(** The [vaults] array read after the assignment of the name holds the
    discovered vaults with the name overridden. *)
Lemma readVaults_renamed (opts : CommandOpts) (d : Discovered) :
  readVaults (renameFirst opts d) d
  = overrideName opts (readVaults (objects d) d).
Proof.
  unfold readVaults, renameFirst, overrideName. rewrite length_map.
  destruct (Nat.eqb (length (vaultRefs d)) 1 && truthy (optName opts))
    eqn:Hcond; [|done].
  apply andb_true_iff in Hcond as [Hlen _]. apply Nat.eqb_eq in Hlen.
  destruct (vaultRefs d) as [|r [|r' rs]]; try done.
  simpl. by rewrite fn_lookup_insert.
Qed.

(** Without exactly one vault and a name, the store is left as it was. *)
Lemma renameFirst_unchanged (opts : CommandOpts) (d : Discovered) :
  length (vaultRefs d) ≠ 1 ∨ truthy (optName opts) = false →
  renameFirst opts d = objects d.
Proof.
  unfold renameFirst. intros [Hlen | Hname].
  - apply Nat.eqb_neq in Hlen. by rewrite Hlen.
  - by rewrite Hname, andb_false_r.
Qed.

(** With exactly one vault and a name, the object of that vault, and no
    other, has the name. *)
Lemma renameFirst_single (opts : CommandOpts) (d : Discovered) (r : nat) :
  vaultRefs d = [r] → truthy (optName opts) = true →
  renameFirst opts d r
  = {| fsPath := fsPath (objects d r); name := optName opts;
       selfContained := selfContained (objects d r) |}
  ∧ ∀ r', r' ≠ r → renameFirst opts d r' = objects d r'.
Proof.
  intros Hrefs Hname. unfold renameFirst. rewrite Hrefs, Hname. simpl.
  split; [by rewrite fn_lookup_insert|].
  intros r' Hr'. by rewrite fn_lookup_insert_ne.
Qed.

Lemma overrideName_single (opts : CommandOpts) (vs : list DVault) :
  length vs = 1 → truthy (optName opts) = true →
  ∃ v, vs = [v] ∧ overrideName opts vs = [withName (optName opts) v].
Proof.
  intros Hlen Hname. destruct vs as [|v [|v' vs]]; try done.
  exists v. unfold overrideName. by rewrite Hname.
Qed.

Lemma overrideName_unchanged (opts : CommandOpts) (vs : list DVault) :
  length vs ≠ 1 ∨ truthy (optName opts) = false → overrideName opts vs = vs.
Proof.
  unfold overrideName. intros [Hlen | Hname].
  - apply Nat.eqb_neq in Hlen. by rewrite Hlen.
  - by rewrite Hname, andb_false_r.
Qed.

ACTIVITY
Copy out the lines of the data where the string "list" occurs.

ANSWER BELOW
Lemma overrideName_single (opts : CommandOpts) (vs : list DVault) :
Lemma overrideName_unchanged (opts : CommandOpts) (vs : list DVault) :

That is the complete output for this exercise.